Florence Reece bleibt bis zu ihrem Tod im Jahr 1986 aktiv. Sie ist nie professionelle Musikerin. Vielmehr stellt sie ihr Können in den Dienst der US-amerikanischen Gewerkschaftsbewegung, die vor allem in den 1930er und 1940er Jahren Musik bei der Aufbauarbeit einsetzt: So entstehen eine ganze Reihe bekannter Songs wie »I Am A Girl Of Constant Sorrow« von Sarah Ogan Gunning oder »I Am a Union Woman« von Aunt Molly Jackson.

Als es im Jahr 1973 eine weitere große Streikwelle in Harlan County gibt, unterstützt Florence Reece die Bergarbeiter und singt »Which Side Are You On?« a capella vor Tausenden auf einer Gewerkschaftsversammlung. Ihr Lied ist zum Klassiker geworden.

Bis heute inspiriert es Musiker und ist lebendiger Teil der Widerstandskultur. Billy Bragg sang seine Version in den 1980er Jahren in Großbritannien vor streikenden Bergarbeitern. Ein Jahrzehnt später vertonte es die Punkband Dropkick Murphys und spielte es auf ihrer Tour vor tausenden Jugendlichen. Vor fünf Jahren schuf die Hip-Hop-Band Rebel Diaz eine Rapversion und die mit dem Grammy ausgezeichnete Folksängerin Ani DiFranco setzt den Ton für 2012. Ihr neues Album heißt: »Which Side Are You On?«

Der Song: »Which Side Are You On?« von Florence Reece entsteht 1931

Die Künstlerin: Florence Reece (geb. Patton, *12. April 1900, 3. August 1986) war eine amerikanische Gewerkschaftsaktivistin und Sängerin.

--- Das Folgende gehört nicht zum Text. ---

(** X12. A token of plain digits is read as its decimal value; one of
    more than 4300 digits is rejected whatever its value; and a zero in
    front changes nothing (there is no octal reading) as long as the
    token stays within that length. *)
Theorem plain_digits_value t :
  string_forall is_digit t = true -> t <> "" ->
  py_int t
  = (if (int_max_str_digits <? String.length t)%nat
     then inl (ValueError "int" t)
     else inr (decimal_value (list_ascii_of_string t)))
  /\ ((String.length t < int_max_str_digits)%nat -> py_int ("0" ++ t) = py_int t).
Proof.
  intros Hd Hne. split; [apply (py_int_digits t Hd Hne)|].
  intros Hlen.
  rewrite (py_int_digits t Hd Hne).
  change ("0" ++ t) with (String "0" t).
  rewrite (py_int_digits (String "0" t)); [|simpl; exact Hd | discriminate].
  change (String.length (String "0" t)) with (S (String.length t)).
  assert (H1 : (int_max_str_digits <? S (String.length t))%nat = false)
    by (apply Nat.ltb_ge; exact Hlen).
  assert (H2 : (int_max_str_digits <? String.length t)%nat = false)
    by (apply Nat.ltb_ge, Nat.lt_le_incl, Hlen).
  rewrite H1, H2. reflexivity.
Qed.

Lemma plain_digits_value_witness :
  py_int "045" = inr 45 /\ py_int ("0" ++ "045") = py_int "045".
Proof.
  destruct (plain_digits_value "045") as [Hv Hz]; [reflexivity | discriminate |].
  split; [exact Hv|]. apply Hz. apply Nat.ltb_lt. reflexivity.
Defined.

(** Characters survive the steps before the parser proper: what holds
    of every character of the stripped text and of the whitespace
    holds of every character of the text. *)
Lemma string_forall_lstrip f sp t :
  (forall c, sp c = true -> f c = true) ->
  string_forall f (lstrip_with sp t) = true -> string_forall f t = true.
Proof.
  intros Hsp. induction t as [|c t IH]; [reflexivity|].
  simpl. destruct (sp c) eqn:Hc; [|auto].
  intros H. rewrite (Hsp c Hc), (IH H). reflexivity.
Qed.

Lemma string_forall_rstrip f sp t :
  (forall c, sp c = true -> f c = true) ->
  string_forall f (rstrip_with sp t) = true -> string_forall f t = true.
Proof.
  intros Hsp. induction t as [|c t IH]; [reflexivity|].
  simpl. destruct (rstrip_with sp t) as [|d u].
  - destruct (sp c) eqn:Hc.
    + intros _. rewrite (Hsp c Hc), (IH eq_refl). reflexivity.
    + simpl. intros H. apply andb_true_iff in H as [-> _].
      rewrite (IH eq_refl). reflexivity.
  - simpl. intros H. apply andb_true_iff in H as [-> H].
    rewrite (IH H). reflexivity.
Qed.

Lemma string_forall_strip f sp t :
  (forall c, sp c = true -> f c = true) ->
  string_forall f (strip_with sp t) = true -> string_forall f t = true.
Proof.
  intros Hsp H. apply (string_forall_lstrip f sp t Hsp).
  apply (string_forall_rstrip f sp _ Hsp). exact H.
Qed.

Bekannt wurde sie durch den Song »Which Side Are You On?« geschrieben im Jahre 1931 während des Harlan County Streik der United Mine Workers of America und der National Miners Union.

Dieser Beitrag gibt die Meinung des Autors wieder, nicht notwendigerweise die der Redaktion des Freitag.
Geschrieben von

YPA

äh wie jetzt...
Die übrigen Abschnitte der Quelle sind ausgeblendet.